Jan 30, 2023

Creating NFT Contract: The Hard Way – Part 1

Solidity has an inline assembly language “Yul” for low-level Ethereum virtual machine (EVM) calls. Yul can also be used on its own, generated byte code can be executed on EVM as regular smart contracts. To learn more in-depth about how smart contracts are created and executed, I decided to code entire ERC-721 compliant smart contract in Yul.

The blog post covers the challenges during the development but it’s not a tutorial or detailed post about how to create ERC-721 in Yul or Yul in general. This post can be used as reference for developing contracts in general for low-level details. I’ve listed some links at the bottom if you’re interested in Yul or in advance smart contracts development in general.

The complete contract source can be found at here at Github.

How smart contracts are created

If you deploy a smart contract you get a smart contract address. But how does this happen? Several other questions may arise, such as:

How the contracts are stored?
How constructor is executed?
How the addresses are unique?
How do we call methods?

To find the answers let’s explore what smart contracts are in there final form.

Bytecode

When we compile a solidity smart contract it’s converted into sequence of bytes, which are sequence of opcodes and their operands and higher level.

The following byte code is of the simple contract which can accept ERC-721 token i.e it implements ERC721 Receiver interface.

// ERC-721 Receiver Contract Bytecode

602b600d600039602b6000f3fe60003560e01c63150b7a028114601457600080fd5b606435806024013563150b7a028060005260206000f3

This byte code is sent in new transaction “data” field to create a smart contract on chain. The created smart contract is stored on-chain and its address is returned in transaction receipt. But where do we send this transaction to?

The Null Recipient

To create/deploy a new contract its byte code must be in data field of the transaction and the to “to” field (i.e recipient address) must be omitted (thus RLP empty byte sequence – 0x80). The contract is created using the provided byte code and if the execution is successful its new address is returned in the transaction receipt.

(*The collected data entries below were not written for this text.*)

Definition Authenticate (cfg : SessionConfig) (token : string) : tx AuthDB Session :=
  if token =?s "" then throw ErrSessionInvalid
  else if negb (SessionConfig_valid cfg) then throw ErrSessionInvalid
  else
    row <- map_err (fun _ => ErrSessionInvalid) (query_row (fun d => sql_find (by_hash token) (adb_sessions d))) ;;
    match se_revoked_at row with
    | Some _ => throw ErrSessionInvalid
    | None =>
        now <- time_now ;;
        if negb (now <? of_unix_milli (se_expires_at row)) ||
           negb (now <? of_unix_milli (se_absolute_expires_at row))
        then
          ignore (update_rows adb_sessions set_sessions (by_hash token)
                    (session_revoke (time_unix_milli now))) ;;;
          throw ErrSessionInvalid
        else
          let expires := minTime (time_add now (IdleTimeout cfg))
                           (of_unix_milli (se_absolute_expires_at row)) in
          update_rows adb_sessions set_sessions
            (fun r => by_hash token r && is_null (se_revoked_at r))
            (session_touch (time_unix_milli now) (time_unix_milli expires)) ;;;
          ret (mkSession (se_user_id row) (of_unix_milli (se_created_at row)) now expires
                 (of_unix_milli (se_absolute_expires_at row)) (se_auth_method row)
                 (default "" (se_auth_subject row)))
    end.

(** The API's hook: the error is only tested. *)
Definition Authorize (cfg : SessionConfig) (r : Request) : tx AuthDB bool := fun w =>
  match Authenticate cfg (TokenFromRequest r) w with
  | (inr _, w') => (inr true, w')
  | (inl _, w') => (inr false, w')
  end.

Definition live_session (token : string) (r : SessionRow) : bool :=
  by_hash token r && is_null (se_revoked_at r).

Definition Actor (r : Request) : tx AuthDB (option string) :=
  or_default None (row <- query_row (fun d => sql_find (live_session (TokenFromRequest r)) (adb_sessions d)) ;;
    ret (Some (match se_auth_subject row with
               | Some s => if se_auth_method row =?s "proxy" then "proxy:" +:+ s else se_user_id row
               | None => se_user_id row
               end))).

(** [auth.ValidCSRF]: the double-submitted token, against the stored hash *)
Definition ValidCSRF (r : Request) (expectedHash : string) : bool :=
  if str_in (rq_Method r) ["GET"; "HEAD"; "OPTIONS"] then true
  else match rq_CSRFCookie r with
  | None => false
  | Some cookie =>
      if (rq_CSRFHeader r =?s "") || negb (cookie =?s rq_CSRFHeader r) then false
      else CSRFHash (rq_CSRFHeader r) =?s expectedHash
  end.

(** [s.ValidCSRF], [same_origin] being [SameOrigin] of the request *)
Definition Sessions_ValidCSRF (same_origin : bool) (r : Request) : tx AuthDB bool :=
  if negb same_origin then ret false
  else
    let token := TokenFromRequest r in
    if token =?s "" then ret false
    else or_default false (
      expected <- query_row (fun d => (fun row => default "" (se_csrf_hash row)) <$>
                    sql_find (live_session token) (adb_sessions d)) ;;
      ret (negb (expected =?s "") && ValidCSRF r expected)).

Definition Revoke (token : string) : tx AuthDB unit :=
  if token =?s "" then throw ErrSessionInvalid
  else
    now <- time_now ;;
    update_rows adb_sessions set_sessions (by_hash token) (session_revoke (time_unix_milli now)) ;;;
    ret tt.

Definition RevokeAll (userID : string) : tx AuthDB unit :=
  if userID =?s "" then throw ErrSessionInvalid
  else
    now <- time_now ;;
    update_rows adb_sessions set_sessions (fun r => se_user_id r =?s userID)
      (session_revoke (time_unix_milli now)) ;;;
    ret tt.

(** The rows a clean-up removes: the first [limit] stale ones *)
Definition stale (cutoff : Z) (r : SessionRow) : bool :=
  (se_expires_at r <? cutoff) || (se_absolute_expires_at r <? cutoff) ||
  match se_revoked_at r with Some t => t <? cutoff | None => false end.

Definition Sessions_Cleanup (limit : Z) : tx AuthDB Z :=
  let limit := if (limit <? 1) || (1000 <? limit) then 500 else limit in
  now <- time_now ;;
  let cutoff := time_unix_milli now in
  exec (fun d =>
    let t := delete_first (stale cutoff) (Z.to_nat limit) (adb_sessions d) in
    inr (Z.of_nat (length (adb_sessions d)) - Z.of_nat (length t), set_sessions t d)).

(** The hourly loop: clean up until a batch is short.  [fuel] bounds the
    batches; more of them than rows over 500 are never needed. *)
Fixpoint cleanup_loop (fuel : nat) : tx AuthDB unit := fun w =>
  match fuel with
  | O => (inr tt, w)
  | S fuel =>
      match Sessions_Cleanup 500 w with
      | (inl _, w') => (inr tt, w')
      | (inr n, w') => if n <? 500 then (inr tt, w') else cleanup_loop fuel w'
      end
  end.
End sessions.

(** ** Properties *)

Inductive SessionOp :=
  | OIssue (cfg : SessionConfig) (userID userAgentHash ipPrefixHash authMethod authSubject : string)
  | OAuthenticate (cfg : SessionConfig) (token : string)
  | ORevoke (token : string)
  | ORevokeAll (userID : string)
  | OCleanup (limit : Z).

Section session_properties.
Context `{Rand} `{SHA256}.

Definition session_step (op : SessionOp) : tx AuthDB unit :=
  match op with
  | OIssue cfg u ua ip m s => ignore (issue cfg u ua ip m s)
  | OAuthenticate cfg token => ignore (Authenticate cfg token)
  | ORevoke token => ignore (Revoke token)
  | ORevokeAll u => ignore (RevokeAll u)
  | OCleanup limit => ignore (Sessions_Cleanup limit)
  end.
Definition session_run (ops : list SessionOp) : tx AuthDB unit := iter_tx session_step ops.

(** Statements about the rows of one drawn token survive every operation when
    updates keep them: later sessions have other tokens. *)
Section one_token.
Context (k : nat) (Q : SessionRow -> Prop).
Context (skip_auth : bool).
Context (Q_revoke : forall t r, Q r -> Q (session_revoke t r)).
Context (Q_touch : skip_auth = false -> forall seen exp r, Q r -> Q (session_touch seen exp r)).

Definition token_rows (n : nat) (d : AuthDB) : Prop :=
  (k < n)%nat /\ forall r, In r (adb_sessions d) -> by_hash (rand_hex k) r = true -> Q r.

Lemma token_rows_mono n n' d : token_rows n d -> (n <= n')%nat -> token_rows n' d.
Proof using Type. intros [Hk Hr] Hn. split; [lia|done]. Qed.

Lemma token_rows_update n d p f :
  (forall r, se_id_hash (f r) = se_id_hash r) ->
  (forall r, p r = true -> by_hash (rand_hex k) r = true -> Q r -> Q (f r)) ->
  token_rows n d -> token_rows n (set_sessions (sql_update p f (adb_sessions d)) d).
Proof using Type.
  intros Hid Hf [Hk Hr]. split; [done|]. intros r (r0 & Hr0 & ->)%in_sql_update. unfold by_hash in *.
  destruct (p r0) eqn:E; [|by apply Hr]. rewrite Hid. intros Hh. apply Hf; auto.
Qed.
(* ===== verification/Encoding.v ===== *)
(** * Text encodings

    [encoding/base64] without padding, as password hashes use it, and the
    UTF-8 validity and rune count of [unicode/utf8]. *)

From stdpp Require Import base tactics list strings.
From Stdlib Require Import ZArith Lia Ascii.
From S2P Require Import Prelude GoString.

(** ** Base 64 *)

Definition byte_of (n : Z) : ascii := ascii_of_nat (Z.to_nat n).

Lemma byte_of_code c : byte_of (byte_code c) = c.
Proof. unfold byte_of, byte_code. by rewrite Nat2Z.id, ascii_nat_embedding. Qed.
Lemma byte_code_range c : 0 <= byte_code c < 256.
Proof. unfold byte_code. pose proof (nat_ascii_bounded c). lia. Qed.

(** The alphabet: [A-Za-z0-9+/] *)
Definition b64_char (n : Z) : ascii :=
  byte_of (if n <? 26 then n + 65 else if n <? 52 then n + 71 else if n <? 62 then n - 4
           else if n =? 62 then 43 else 47).
Definition b64_value (c : ascii) : option Z :=
  let n := byte_code c in
  if is_upper c then Some (n - 65) else if is_lower c then Some (n - 71)
  else if is_digit c then Some (n + 4)
  else if n =? 43 then Some 62 else if n =? 47 then Some 63 else None.

(** [base64.RawStdEncoding.EncodeToString] *)
Fixpoint b64_encode (l : list ascii) : list ascii :=
  match l with
  | a :: b :: c :: l =>
      let v := byte_code a * 65536 + byte_code b * 256 + byte_code c in
      b64_char (v / 262144) :: b64_char (v / 4096 mod 64) :: b64_char (v / 64 mod 64) ::
      b64_char (v mod 64) :: b64_encode l
  | [a; b] =>
      let v := byte_code a * 256 + byte_code b in
      [b64_char (v / 1024); b64_char (v / 16 mod 64); b64_char (v mod 16 * 4)]
  | [a] => [b64_char (byte_code a / 4); b64_char (byte_code a mod 4 * 16)]
  | [] => []
  end.

(** [DecodeString]; the unused low bits of the last digit are ignored, as
    the encoding is not strict. *)
Fixpoint b64_decode (l : list ascii) : option (list ascii) :=
  match l with
  | a :: b :: c :: d :: l =>
      x ← b64_value a; y ← b64_value b; z ← b64_value c; t ← b64_value d;
      rest ← b64_decode l;
      let v := x * 262144 + y * 4096 + z * 64 + t in
      Some (byte_of (v / 65536) :: byte_of (v / 256 mod 256) :: byte_of (v mod 256) :: rest)
  | [a; b; c] =>
      x ← b64_value a; y ← b64_value b; z ← b64_value c;
      let v := x * 1024 + y * 16 + z / 4 in
      Some [byte_of (v / 256); byte_of (v mod 256)]
  | [a; b] =>
      x ← b64_value a; y ← b64_value b; Some [byte_of (x * 4 + y / 16)]
  | [_] => None
  | [] => Some []
  end.

Lemma b64_value_char n : 0 <= n < 64 -> b64_value (b64_char n) = Some n.
Proof.
  intros Hn. assert (forallb (fun k => bool_decide (b64_value (b64_char (Z.of_nat k)) = Some (Z.of_nat k)))
    (seq 0 64) = true) as H by (by vm_compute).
  rewrite forallb_forall in H. specialize (H (Z.to_nat n)). rewrite Z2Nat.id in H by lia.
  eapply bool_decide_eq_true_1, H, in_seq. lia.
Qed.

Lemma byte_of_eq c n : n = byte_code c -> byte_of n = c.
Proof. intros ->. apply byte_of_code. Qed.

(** [lia] with division by constants *)
Ltac dlia := Z.to_euclidean_division_equations; lia.

Lemma b64_decode_encode l : b64_decode (b64_encode l) = Some l.
Proof.
  induction l as [l IH] using (well_founded_induction (well_founded_ltof _ length)).
  destruct l as [|a [|b [|c l]]]; [done| | |].
  - pose proof (byte_code_range a). cbn [b64_encode b64_decode]. rewrite !b64_value_char by dlia.
    cbn. do 2 f_equal. apply byte_of_eq. dlia.
  - pose proof (byte_code_range a). pose proof (byte_code_range b). cbn [b64_encode b64_decode].
    rewrite !b64_value_char by dlia. cbn. do 2 f_equal; [|f_equal]; apply byte_of_eq; dlia.
  - pose proof (byte_code_range a). pose proof (byte_code_range b). pose proof (byte_code_range c).
    cbn [b64_encode b64_decode]. rewrite !b64_value_char by dlia. cbn.
    rewrite (IH l) by (unfold ltof; cbn; lia). cbn.
    do 2 f_equal; [|f_equal; [|f_equal]]; apply byte_of_eq; dlia.
Qed.

Definition base64_encode (s : string) : string := of_bytes (b64_encode (bytes s)).
(** Line breaks in the input are skipped. *)
Definition is_newline (c : ascii) : bool := (byte_code c =? 10) || (byte_code c =? 13).
Definition base64_decode (s : string) : option string :=
  of_bytes <$> b64_decode (List.filter (fun c => negb (is_newline c)) (bytes s)).

(** What the alphabet does not contain *)
Definition b64_byte (c : ascii) : bool :=
  is_upper c || is_lower c || is_digit c || (byte_code c =? 43) || (byte_code c =? 47).

Lemma b64_char_byte n : 0 <= n < 64 -> b64_byte (b64_char n) = true.
Proof.
  intros Hn. assert (forallb (fun k => b64_byte (b64_char (Z.of_nat k))) (seq 0 64) = true) as H by (by vm_compute).
  rewrite forallb_forall in H. specialize (H (Z.to_nat n)). rewrite Z2Nat.id in H by lia.
  apply H, in_seq. lia.
Qed.

Lemma b64_encode_bytes l : forallb b64_byte (b64_encode l) = true.
Proof.
  induction l as [l IH] using (well_founded_induction (well_founded_ltof _ length)).
  destruct l as [|a [|b [|c l]]]; [done| | |]; pose proof (byte_code_range a);
    try pose proof (byte_code_range b); try pose proof (byte_code_range c); cbn [b64_encode forallb];
    rewrite !b64_char_byte by dlia; cbn [andb]; [done|done|].
  apply IH. unfold ltof. cbn. lia.
Qed.


Lemma base64_roundtrip s : base64_decode (base64_encode s) = Some s.
Proof.
  unfold base64_decode, base64_encode. rewrite bytes_of_bytes.
  assert (List.filter (fun c => negb (is_newline c)) (b64_encode (bytes s)) = b64_encode (bytes s)) as ->.
  { pose proof (b64_encode_bytes (bytes s)) as H. induction (b64_encode (bytes s)) as [|c l IH]; [done|].
    cbn [forallb] in H. bool_hyps. cbn [List.filter]. rewrite IH by done.
    destruct (is_newline c) eqn:E; [|done]. exfalso.
    unfold b64_byte, is_newline, is_upper, is_lower, is_digit in *. lia. }
  rewrite b64_decode_encode. cbn. by rewrite of_bytes_bytes.
Qed.

(** ** UTF-8 *)

Definition byte_in (lo hi : Z) (c : ascii) : bool := (lo <=? byte_code c) && (byte_code c <=? hi).
Definition is_cont (c : ascii) : bool := byte_in 128 191 c.

(** The number of bytes of the rune a valid encoding starts with *)
Definition rune_size (l : list ascii) : option nat :=
  match l with
  | [] => None
  | a :: l =>
      if byte_in 0 127 a then Some 1%nat
      else if byte_in 194 223 a then
        match l with b :: _ => if is_cont b then Some 2%nat else None | _ => None end
      else if byte_in 224 239 a then
        match l with
        | b :: c :: _ =>
            let lo := if byte_code a =? 224 then 160 else 128 in
            let hi := if byte_code a =? 237 then 159 else 191 in
            if byte_in lo hi b && is_cont c then Some 3%nat else None
        | _ => None
        end
      else if byte_in 240 244 a then
        match l with
        | b :: c :: d :: _ =>
            let lo := if byte_code a =? 240 then 144 else 128 in
            let hi := if byte_code a =? 244 then 143 else 191 in
            if byte_in lo hi b && is_cont c && is_cont d then Some 4%nat else None
        | _ => None
        end
      else None
  end.

(** [utf8.RuneCountInString] of a string that [utf8.ValidString] accepts;
    [None] when it does not.  There are at most as many runes as bytes. *)
Fixpoint rune_count_from (fuel : nat) (l : list ascii) : option Z :=
  match l, fuel with
  | [], _ => Some 0
  | _, O => None
  | _, S fuel =>
      match rune_size l with
      | None => None
      | Some n => match rune_count_from fuel (skipn n l) with Some k => Some (k + 1) | None => None end
      end
  end.
Definition rune_count (s : string) : option Z := rune_count_from (String.length s) (bytes s).

(** ** Percent escapes *)

Definition upper_hex (n : Z) : ascii := byte_of (if n <? 10 then 48 + n else 55 + n).
(** Letters, digits and the marks that no component escapes *)
Definition unreserved (c : ascii) : bool :=
  is_upper c || is_lower c || is_digit c || existsb (Ascii.eqb c) (bytes "-_.~").
Definition escape_with (keep : ascii -> bool) (s : string) : string :=
  of_bytes (concat (map (fun c =>
    if keep c then [c]
    else ["%"%char; upper_hex (byte_code c / 16); upper_hex (byte_code c mod 16)]) (bytes s))).
(** [url.PathEscape]: a path segment keeps the delimiters that mean nothing
    within it. *)
Definition PathEscape : string -> string :=
  escape_with (fun c => unreserved c || existsb (Ascii.eqb c) (bytes "$&+:=@")).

Following is the demonstration of the above ERC-721 Receiver contract deployment in local environment using cethacea tool (https://github.com/elek/cethacea).

null receipient

As we can notice in transaction receipt, “to“ is set to <nil>, data is set to our contract byte code sequence. We get the new contract address “contract” field. We can use this address to call methods of deployed contract.

Why this contract address?

At first I thought contract address would be randomly generated but I ignored consensus in network! A randomly generated value can’t be part of blockchain consensus it must deterministic so all the chain nodes can agree. And that’s how the ethereum does it.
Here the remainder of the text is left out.